Of course, it’s impossible to tell by stomach contents whether the animal the bobcat ate was hunted or scavenged. And while it’s hard to imagine a cat that maxes out at about 30 pounds taking down an adult deer, bobcats can do it “using several quick bites at the throat, neck, or base of the skull,” according to the report.
The prominence of deer in the bobcats’ winter diet may be because smaller mammals and rodents are less available, or because harsh conditions weaken the deer and make them more vulnerable. If it’s up to the secretive bobcat, we may never know.
Ironically, one of the best ways that scientists have to count bobcats is probably the biggest threat to their recovery. A report by Prange, Rose and other scientists released in 2019 notes that Ohio has “the nation’s fifth largest traffic volume, the tenth largest highway network, and fourth largest interstate system.”

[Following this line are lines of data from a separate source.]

(** The effect of one turn on the registry, the sockets and the rest. *)
Lemma broadcast_to_spec event k c s r1 s1 :
  broadcast_to event (k, c) s = (r1, s1) ->
  r1 = Normal tt
  /\ same_wiring s s1
  /\ same_frame s s1
  /\ (forall r, written (sockets s1 r)
        = written (sockets s r)
          ++ (if delivers_to s r c then [EventFrame event] else []))
  /\ this_connections s1
     = if throws_on s c then delete k (this_connections s)
       else this_connections s.
Proof.
  rewrite broadcast_to_unfold. unfold throws_on, delivers_to.
  destruct (websocket c) as [ws|].
  2:{ intros [= <- <-]. repeat split; try done.
      intros r. by rewrite app_nil_r. }
  case_bool_decide as Hopen.
  2:{ intros [= <- <-]. repeat split; try done. intros r.
      rewrite andb_false_r. simpl. by rewrite app_nil_r. }
  destruct (send_throws (sockets s ws)) as [e|] eqn:Hsend; intros [= <- <-].
  - repeat split; try done.
    intros r. rewrite andb_false_r. by rewrite app_nil_r.
  - split; [done|]. split.
    { intros r. simpl. unfold store. case_bool_decide; subst; simpl; done. }
    split; [by repeat split|]. split; [|done].
    intros r. simpl. unfold store.
    rewrite (bool_decide_ext (ws = r) (r = ws)) by (split; congruence).
    case_bool_decide; subst; simpl; [done|]. by rewrite app_nil_r.
Qed.

(** The whole loop: every socket receives one frame per snapshot entry
    that delivers to it; an entry is removed iff its write throws. *)
Lemma broadcast_loop_spec event l s r2 s2 :
  for_each (broadcast_to event) l s = (r2, s2) ->
  r2 = Normal tt
  /\ same_wiring s s2
  /\ same_frame s s2
  /\ (forall r, written (sockets s2 r)
        = written (sockets s r)
          ++ replicate (count_where (fun e => delivers_to s r e.2) l)
                       (EventFrame event))
  /\ (forall k, this_connections s2 !! k
        = if existsb (fun e => bool_decide (e.1 = k) && throws_on s e.2) l
          then None else this_connections s !! k).
Proof.
  revert s. induction l as [|[k c] l IH]; intros s; cbn [for_each].
  { intros [= <- <-]. repeat split; try done.
    intros r. simpl. by rewrite app_nil_r. }
  unfold bind at 1.
  destruct (broadcast_to event (k, c) s) as [r1 s1] eqn:Hstep.
  apply broadcast_to_spec in Hstep as (-> & Hw1 & Hf1 & Hwr1 & Hc1).
  intros Hrest.
  apply IH in Hrest as (-> & Hw2 & Hf2 & Hwr2 & Hc2).
  split; [done|]. split; [by eapply same_wiring_trans|].
  split; [by eapply same_frame_trans|]. split.
  - intros r. rewrite Hwr2, Hwr1, <- app_assoc. f_equal.
    cbn [count_where snd]. rewrite replicate_add.
    rewrite (count_where_ext _ (fun e => delivers_to s r e.2)).
    + by destruct (delivers_to s r c).
    + intros e. by apply delivers_to_wiring.
  - intros k'. rewrite Hc2. cbn [existsb fst snd].
    rewrite (existsb_ext _ (fun e => bool_decide (e.1 = k') && throws_on s e.2)).
    2:{ intros e. by rewrite (throws_on_wiring s s1). }
    destruct (existsb _ l); [by rewrite orb_true_r|].
    rewrite orb_false_r, Hc1.
    destruct (throws_on s c); [|by rewrite andb_false_r].
    rewrite andb_true_r. case_bool_decide; subst.
    + by rewrite lookup_delete_eq.
    + by rewrite lookup_delete_ne.
Qed.

Lemma count_where_none {A} (f : A -> bool) (l : list A) :
  (forall a, a ∈ l -> f a = false) -> count_where f l = 0%nat.
Proof.
  induction l as [|a l IH]; intros Hall; simpl; [done|].
  rewrite (Hall a) by left. rewrite IH; [done|].
  intros b Hb. apply Hall. by right.
Qed.
(** The loop on a simple closed loop of at least two entities ends
    normally and leaves every adjacent pair meeting tail to head. *)
Lemma simple_cycle_aligned (es : list Entity.t) (path : list nat)
    (pairs : list (nat * nat)) :
  NoDup path -> (2 <= List.length path)%nat -> simple_cycle es path ->
  round_trip path = Ok pairs ->
  exists es', for_each align pairs es = (Ok tt, es')
              /\ Forall (adjacent es') pairs.
Proof.
  intros Np Hlen (js & Nj & Hc) Hr.
  destruct path as [|p0 [|p1 rest]]; cbn [List.length] in Hlen; try lia.
  pose proof (linked_length _ _ _ _ Hc) as Hl.
  destruct js as [|s0 [|s1 js']]; try discriminate.
  rewrite round_trip_cons in Hr.
  assert (Hp : pairs = (p0, p1) :: combine (p1 :: rest) (rest ++ [p0]))
    by (now injection Hr).
  clear Hr.
  assert (H01 : p0 <> p1)
    by (inversion Np as [|? ? Hn _]; intros ->; apply Hn; now left).
  assert (Hs01 : s0 <> s1)
    by (inversion Nj as [|? ? Hn _]; intros ->; apply Hn; now left).
  destruct Hc as (J0 & J1 & Hc).
  destruct rest as [|b rest'].
  - (* two entities *)
    destruct js' as [|? ?]; [|discriminate]. cbn [last] in J0.
    assert (J0' : joins es p0 s0 s1) by (destruct J0; [right|left]; auto).
    destruct (align_facing es p0 p1 s0 s1 H01 Hs01 J0' J1)
      as (es1 & q & Hal1 & E0 & E1 & Hq & _).
    assert (J1' : joins es1 p1 s0 s1).
    { unfold joins. rewrite E1.
      destruct Hq as [-> | ->]; cbn; auto. }
    assert (J0'' : joins es1 p0 s0 s1)
      by (unfold joins; rewrite E0; destruct Hq as [-> | ->]; auto).
    destruct (align_facing es1 p1 p0 s0 s1 (not_eq_sym H01) Hs01 J1' J0'')
      as (es2 & q2 & Hal2 & F1 & F0 & _ & _).
    subst pairs. exists es2. split.
    + cbn [app combine for_each]. unfold bindM. rewrite Hal1, Hal2.
      reflexivity.
    + destruct q2 as [x y]. cbn [app combine].
      constructor; [|constructor; [|constructor]].
      * now apply (ends_adjacent es2 p0 p1 y x y).
      * now apply (ends_adjacent es2 p1 p0 x y x).
  - (* three entities or more *)
    destruct js' as [|w js'']; [discriminate|].
    change (last (s0 :: s1 :: w :: js'') 0%nat)
      with (last (w :: js'') 0%nat) in J0.
    set (rest := b :: rest') in *. set (js' := w :: js'') in *.
    set (sl := last js' 0%nat) in *.
    assert (Hsl : In sl js') by (apply in_last; discriminate).
    assert (Hsl0 : sl <> s0).
    { inversion Nj as [|? ? Hn _]. intros E. apply Hn. rewrite <- E.
      now right. }
    assert (Hsl1 : sl <> s1).
    { inversion Nj as [|? ? _ Nj1]. inversion Nj1 as [|? ? Hn _].
      intros E. apply Hn. now rewrite <- E. }
    destruct (align_meeting es p0 p1 sl s0 s1)
      as (es1 & Hal1 & E0 & E1 & Fr1); auto.
    assert (Np1 : NoDup (p1 :: rest)) by now inversion Np.
    assert (Hc1 : chain es1 s1 rest js').
    { unfold chain in *. eapply linked_ext; [|exact Hc].
      intros c x y Hin. unfold joins. rewrite Fr1; [auto| |].
      - intros ->. inversion Np as [|? ? Hn _]. apply Hn. now right.
      - intros ->. inversion Np1; tauto. }
    destruct (walk rest js' es1 p1 s0 s1 Np1 Nj E1 Hc1)
      as (es2 & Hwalk & E1' & Fw & Fr2).
    assert (E0' : ends es2 p0 = Some (sl, s0)).
    { rewrite Fr2; [exact E0|]. now inversion Np. }
    destruct Fw as [Eb Fw'].
    destruct (forward_last es2 rest' js'' b s1 w Eb Fw') as (x & Hx & Hin).
    set (pl := last (b :: rest') 0%nat) in *.
    change (last (w :: js'') 0%nat) with sl in Hx.
    assert (Hpl : In pl (p1 :: rest)) by (right; apply in_last; discriminate).
    assert (Hpl0 : pl <> p0).
    { intros E. inversion Np as [|? ? Hn _]. apply Hn. now rewrite <- E. }
    assert (Nj1 : NoDup (s1 :: js')) by now inversion Nj.
    assert (Hx0 : x <> s0).
    { intros ->. inversion Nj as [|? ? Hn _]. apply Hn.
      destruct Hin as [<-|Hin]; [now left|right].
      now apply in_removelast. }
    assert (Hxl : x <> sl).
    { destruct Hin as [<-|Hin]; [now apply not_eq_sym|].
      apply removelast_not_last; [now inversion Nj1|assumption]. }
    destruct (align_meeting es2 pl p0 x sl s0)
      as (es3 & Hal3 & El & E0'' & Fr3); auto;
      [now left|now left|].
    assert (Hsame : forall c, ends es3 c = ends es2 c).
    { intros c. destruct (Nat.eq_dec c pl) as [->|Hcl]; [congruence|].
      destruct (Nat.eq_dec c p0) as [->|Hc0]; [congruence|]. now apply Fr3. }
    rewrite (combine_snoc rest p1 p0 0%nat) in Hp. subst pairs.
    change (last (p1 :: rest) 0%nat) with pl.
    exists es3. split.
    + cbn [for_each]. unfold bindM at 1. rewrite Hal1.
      rewrite (for_each_app _ _ _ _ _ Hwalk).
      cbn [for_each]. unfold bindM. rewrite Hal3. reflexivity.
    + constructor.
      * apply (adjacent_ext es2); [exact Hsame|].
        now apply (ends_adjacent es2 p0 p1 sl s0 s1).
      * apply Forall_app. split.
        -- eapply Forall_impl;
             [intros ab; apply (adjacent_ext es2); exact Hsame|].
           apply (forward_adjacent es2 rest js' p1 s0 s1); [exact E1'|].
           split; assumption.
        -- constructor; [|constructor].
           now apply (ends_adjacent es3 _ _ x sl s0).
Qed.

“Our study revealed that the overall impacts of roads on Ohio’s recovering bobcat population, based on its current distribution, is high,” the scientists concluded.
Aside from adding warning signs, or perhaps culverts or crossing areas for wildlife, there’s not a lot that can be done to lessen the impact of road traffic.
But perhaps the study of road casualties will lead to management strategies that will better the bobcats’ chances. Meanwhile, Dennison said, “The bobcat is a success story, and they continue to do well.”